[Stored items]
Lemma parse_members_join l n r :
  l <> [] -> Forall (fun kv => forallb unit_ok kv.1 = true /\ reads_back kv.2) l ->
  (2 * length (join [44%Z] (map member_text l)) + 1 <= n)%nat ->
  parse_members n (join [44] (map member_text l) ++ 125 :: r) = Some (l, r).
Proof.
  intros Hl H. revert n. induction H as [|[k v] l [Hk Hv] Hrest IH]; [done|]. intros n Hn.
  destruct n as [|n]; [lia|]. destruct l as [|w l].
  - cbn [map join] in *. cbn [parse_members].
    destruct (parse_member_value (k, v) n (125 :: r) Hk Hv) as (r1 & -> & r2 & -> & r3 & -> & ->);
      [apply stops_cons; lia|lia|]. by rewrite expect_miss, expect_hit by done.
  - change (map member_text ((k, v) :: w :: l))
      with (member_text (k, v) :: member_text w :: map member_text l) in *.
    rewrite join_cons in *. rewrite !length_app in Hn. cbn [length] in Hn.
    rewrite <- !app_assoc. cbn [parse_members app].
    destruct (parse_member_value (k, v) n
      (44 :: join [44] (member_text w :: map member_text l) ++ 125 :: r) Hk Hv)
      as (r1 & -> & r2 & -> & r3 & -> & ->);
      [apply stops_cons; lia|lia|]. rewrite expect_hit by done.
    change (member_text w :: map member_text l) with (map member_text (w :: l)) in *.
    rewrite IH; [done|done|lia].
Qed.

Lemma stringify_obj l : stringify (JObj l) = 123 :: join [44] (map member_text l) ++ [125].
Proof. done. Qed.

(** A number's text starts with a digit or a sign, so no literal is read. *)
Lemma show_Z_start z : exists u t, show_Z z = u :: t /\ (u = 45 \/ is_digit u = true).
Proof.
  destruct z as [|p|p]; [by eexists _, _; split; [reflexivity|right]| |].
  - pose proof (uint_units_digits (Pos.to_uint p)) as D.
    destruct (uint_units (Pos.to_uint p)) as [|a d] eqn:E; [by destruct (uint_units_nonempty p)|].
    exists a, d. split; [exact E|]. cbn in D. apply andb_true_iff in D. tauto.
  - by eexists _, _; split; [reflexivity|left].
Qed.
* * *
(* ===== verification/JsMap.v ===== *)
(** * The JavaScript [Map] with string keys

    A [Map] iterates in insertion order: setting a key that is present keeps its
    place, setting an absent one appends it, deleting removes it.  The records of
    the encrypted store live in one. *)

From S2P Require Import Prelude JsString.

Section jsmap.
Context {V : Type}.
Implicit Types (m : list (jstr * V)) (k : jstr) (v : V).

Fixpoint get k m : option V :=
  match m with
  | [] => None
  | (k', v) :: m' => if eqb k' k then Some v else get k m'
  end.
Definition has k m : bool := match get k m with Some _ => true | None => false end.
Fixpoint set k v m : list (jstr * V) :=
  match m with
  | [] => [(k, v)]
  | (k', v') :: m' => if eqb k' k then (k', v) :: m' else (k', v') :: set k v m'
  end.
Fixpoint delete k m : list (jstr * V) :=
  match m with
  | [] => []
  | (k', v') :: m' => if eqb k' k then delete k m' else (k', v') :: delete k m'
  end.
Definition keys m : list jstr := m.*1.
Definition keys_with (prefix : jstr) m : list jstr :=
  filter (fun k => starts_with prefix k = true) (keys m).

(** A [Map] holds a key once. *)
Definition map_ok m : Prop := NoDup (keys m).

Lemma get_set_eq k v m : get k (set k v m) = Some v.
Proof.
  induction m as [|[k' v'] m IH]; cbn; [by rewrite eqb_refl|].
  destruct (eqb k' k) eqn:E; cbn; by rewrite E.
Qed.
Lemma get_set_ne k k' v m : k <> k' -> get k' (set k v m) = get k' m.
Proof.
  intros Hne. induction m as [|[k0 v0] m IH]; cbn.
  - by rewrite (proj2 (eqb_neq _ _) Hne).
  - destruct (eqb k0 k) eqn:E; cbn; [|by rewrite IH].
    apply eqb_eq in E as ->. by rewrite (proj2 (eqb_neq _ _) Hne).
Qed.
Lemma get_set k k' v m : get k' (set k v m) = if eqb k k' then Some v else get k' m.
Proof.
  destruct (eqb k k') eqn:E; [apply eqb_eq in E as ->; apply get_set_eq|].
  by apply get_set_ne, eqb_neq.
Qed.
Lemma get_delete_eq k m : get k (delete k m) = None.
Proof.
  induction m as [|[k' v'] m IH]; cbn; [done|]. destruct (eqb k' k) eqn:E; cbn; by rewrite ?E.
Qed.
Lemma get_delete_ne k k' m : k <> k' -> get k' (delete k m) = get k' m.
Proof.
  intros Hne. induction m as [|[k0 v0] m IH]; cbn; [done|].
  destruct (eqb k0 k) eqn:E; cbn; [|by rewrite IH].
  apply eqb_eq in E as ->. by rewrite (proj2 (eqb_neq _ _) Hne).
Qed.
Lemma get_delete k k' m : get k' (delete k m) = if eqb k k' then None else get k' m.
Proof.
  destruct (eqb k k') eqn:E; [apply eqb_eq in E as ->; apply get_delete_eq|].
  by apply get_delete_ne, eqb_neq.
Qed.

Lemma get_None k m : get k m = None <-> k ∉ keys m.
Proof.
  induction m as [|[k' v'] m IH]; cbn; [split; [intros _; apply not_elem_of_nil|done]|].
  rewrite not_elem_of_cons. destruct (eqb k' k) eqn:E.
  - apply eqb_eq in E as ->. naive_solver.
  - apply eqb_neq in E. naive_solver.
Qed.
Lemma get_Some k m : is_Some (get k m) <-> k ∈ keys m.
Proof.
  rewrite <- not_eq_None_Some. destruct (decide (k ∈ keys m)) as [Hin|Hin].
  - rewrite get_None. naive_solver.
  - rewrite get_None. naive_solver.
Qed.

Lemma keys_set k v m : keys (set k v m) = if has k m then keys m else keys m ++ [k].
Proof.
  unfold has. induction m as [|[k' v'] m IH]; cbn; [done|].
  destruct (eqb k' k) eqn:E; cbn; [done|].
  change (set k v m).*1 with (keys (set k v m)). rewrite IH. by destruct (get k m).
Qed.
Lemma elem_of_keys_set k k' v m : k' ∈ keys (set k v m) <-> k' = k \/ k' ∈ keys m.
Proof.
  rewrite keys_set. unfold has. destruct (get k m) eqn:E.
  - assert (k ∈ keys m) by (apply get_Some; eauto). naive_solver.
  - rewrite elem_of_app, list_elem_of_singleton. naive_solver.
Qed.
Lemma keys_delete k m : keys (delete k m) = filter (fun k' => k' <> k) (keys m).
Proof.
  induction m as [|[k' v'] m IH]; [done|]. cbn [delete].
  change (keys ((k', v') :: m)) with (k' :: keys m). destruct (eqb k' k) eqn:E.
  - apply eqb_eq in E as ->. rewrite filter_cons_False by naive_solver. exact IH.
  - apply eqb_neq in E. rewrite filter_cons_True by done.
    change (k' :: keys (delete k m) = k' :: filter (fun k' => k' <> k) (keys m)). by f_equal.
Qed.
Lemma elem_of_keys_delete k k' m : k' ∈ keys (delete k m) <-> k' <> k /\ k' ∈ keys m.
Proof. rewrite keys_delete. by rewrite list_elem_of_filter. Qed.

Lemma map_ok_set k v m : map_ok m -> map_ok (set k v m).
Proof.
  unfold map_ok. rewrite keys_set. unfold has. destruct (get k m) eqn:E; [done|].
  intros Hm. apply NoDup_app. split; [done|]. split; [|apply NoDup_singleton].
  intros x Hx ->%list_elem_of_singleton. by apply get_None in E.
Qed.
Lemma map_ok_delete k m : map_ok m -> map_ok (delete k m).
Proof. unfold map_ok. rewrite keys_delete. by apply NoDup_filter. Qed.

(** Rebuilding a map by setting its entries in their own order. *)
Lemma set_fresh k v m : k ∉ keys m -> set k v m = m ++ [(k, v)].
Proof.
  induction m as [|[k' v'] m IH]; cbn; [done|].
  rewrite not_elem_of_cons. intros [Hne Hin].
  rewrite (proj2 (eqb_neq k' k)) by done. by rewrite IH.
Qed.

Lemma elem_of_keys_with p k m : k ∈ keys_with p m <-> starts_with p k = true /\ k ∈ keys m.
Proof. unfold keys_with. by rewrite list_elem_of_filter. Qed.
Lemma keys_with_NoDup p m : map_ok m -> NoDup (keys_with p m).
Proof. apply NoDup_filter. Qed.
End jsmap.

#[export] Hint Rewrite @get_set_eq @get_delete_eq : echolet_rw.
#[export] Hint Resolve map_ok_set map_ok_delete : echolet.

* [YOUR TASK]:
Print, from the entries above, the line with "Lemma parse_members_join l", the line with "- change (map" and all lines between them, exactly and with nothing else.

* [OUTPUT OF THE EXERCISE]:
Lemma parse_members_join l n r :
  l <> [] -> Forall (fun kv => forallb unit_ok kv.1 = true /\ reads_back kv.2) l ->
  (2 * length (join [44%Z] (map member_text l)) + 1 <= n)%nat ->
  parse_members n (join [44] (map member_text l) ++ 125 :: r) = Some (l, r).
Proof.
  intros Hl H. revert n. induction H as [|[k v] l [Hk Hv] Hrest IH]; [done|]. intros n Hn.
  destruct n as [|n]; [lia|]. destruct l as [|w l].
  - cbn [map join] in *. cbn [parse_members].
    destruct (parse_member_value (k, v) n (125 :: r) Hk Hv) as (r1 & -> & r2 & -> & r3 & -> & ->);
      [apply stops_cons; lia|lia|]. by rewrite expect_miss, expect_hit by done.
  - change (map member_text ((k, v) :: w :: l))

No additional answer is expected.